I finally got Apple TV Plus.

And by “got” it, I mean I realized my new television comes with a free three month trial, so depending on how infatuated my wife gets with shows like Ted Lasso, Severance, and Servant, I may have it for three months, or I may have it indefinitely.

But me? I’m here for the movies, as always. TV shows are too big of a commitment for me (unless I am watching them for the first time to poke fun at). And while Apple TV Plus doesn’t have the world’s best cinematic content, there is enough on there to keep me busy for a little while. Like, say… three months.

First off the line was CODA, the 2022 Academy Award winner for Best Picture. And you know what? That was a well deserved win. Not that I saw a single other flick nominated in 2022, but I can at least attest to having really fallen for CODA, scoring it a 9/10. The character dynamics, performances, and grounded, relatable stakes all made it a watch that really resonated with me.

Next up was Selena Gomez: My Mind And Me because… well, because Selena Gomez is beautiful, so I figured it would be an easy enough watch. It’s the story of her struggles with lupus (hey, my cat and none of Dr. House’s patients also have that!) and mental illness. Celebrity documentaries always feel a bit overpolished, sanitary, and not-as-open-as-they-claim-to-be. That said, her story did make me feel more for her struggles, and I hope she continues to rise above them!

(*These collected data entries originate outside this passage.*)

(* ===== verification/SimulatorFacts.v ===== *)
(** The simulator: which rules a verdict lists, the bypass of connected
    networks, and blank fields. *)
From stdpp Require Import base list strings.
From Stdlib Require Import ZArith Lia Ascii Bool Sorting.Sorted.
From S2P Require Import Prelude JsNum JsString JsArray JsObject Luci IpMath Components Simulator ConfigurationFacts.

Section Matched.
Context {V : Validation}.

(** An enabled rule at index [k] that matches. *)
Definition hits (rules : list section) (s : sim) (cache : nftset_cache) (k : nat) : Prop :=
  ∃ r, rules !! k = Some r ∧ rule_disabled r = false ∧ ruleMatches r s cache = Ok true.

Lemma matched_from_spec i rules s cache l :
  matched_from i rules s cache = Ok l →
  (∀ k, k ∈ l ↔ (i <= k)%nat ∧ hits rules s cache (k - i)) ∧ StronglySorted lt l.
Proof.
  revert i l. induction rules as [|r rules IH]; intros i l; cbn [matched_from].
  { intros [= <-]. split; [|constructor]. intros k. split; [intros []%not_elem_of_nil|].
    by intros (_ & r & Hr & _). }
  assert (∀ k, (i < k)%nat → hits (r :: rules) s cache (k - i) ↔ hits rules s cache (k - S i)) as Hshift.
  { intros k Hk. unfold hits. replace (k - i)%nat with (S (k - S i)) by lia. done. }
  assert (hits (r :: rules) s cache 0 ↔ rule_disabled r = false ∧ ruleMatches r s cache = Ok true) as H0.
  { unfold hits. cbn. naive_solver. }
  destruct (rule_disabled r) eqn:Ed.
  - intros (H1 & H2)%IH. split; [|done]. intros k. rewrite H1. split.
    + intros [Hk Hh]. split; [lia|]. by apply Hshift.
    + intros [Hk Hh]. destruct (decide (k = i)) as [->|]; [|split; [lia|apply Hshift; [lia|done]]].
      rewrite Nat.sub_diag in Hh. apply H0 in Hh as [? _]. done.
  - intros (b & Hb & (rest & Hrest & [= <-])%rbind_Ok_inv)%rbind_Ok_inv.
    apply IH in Hrest as [H1 H2]. destruct b.
    + split.
      * intros k. rewrite elem_of_cons, H1. split.
        -- intros [->|[Hk Hh]]; [rewrite Nat.sub_diag; split; [done|by apply H0]|].
           split; [lia|by apply Hshift].
        -- intros [Hk Hh]. destruct (decide (k = i)); [by left|right].
           split; [lia|apply Hshift; [lia|done]].
      * constructor; [done|]. apply Forall_forall. intros k [Hk _]%H1. lia.
    + split; [|done]. intros k. rewrite H1. split.
      * intros [Hk Hh]. split; [lia|by apply Hshift].
      * intros [Hk Hh]. destruct (decide (k = i)) as [->|]; [|split; [lia|apply Hshift; [lia|done]]].
        rewrite Nat.sub_diag in Hh. apply H0 in Hh as [_ ?]. congruence.
Qed.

I didn’t really have anything lined up for a third Apple TV Plus movie to check out, but I’d heard people say that the recently released Tetris was a pretty worthwhile watch, so… sure, why not Tetris? Why not this little flick that is NOT about giant blocks coming to crush us all, but is instead about the massive effort multiple people and companies (and at least one government!) went through to release a video game.

And so this two hour movie, that wastes NO time getting started, relays a fictionalized portrayal of the espionage, backstabbing, deceit, and corruption around the struggle of getting what would be one of the most popular and accessible video games ever made out to the free world.

The story pinballs across the globe, with segments taking place in Tokyo, Seattle, and London. But the meat of it is centered in Moscow, with Henk Rogers–the most whitebread part-Indonesian you ever will see–finding out that the Tetris licensing rights he purchased are a sham. As he fights to secure the rights to Handheld Tetris in time for the release of the Gameboy (and it genuinely blew my mind that the various forms of Tetris–arcade, computer, video game, handheld, etc–were up for grabs separately across several companies), the Russian government, the company he used to work with, and other game licensers are all competing for the same prize.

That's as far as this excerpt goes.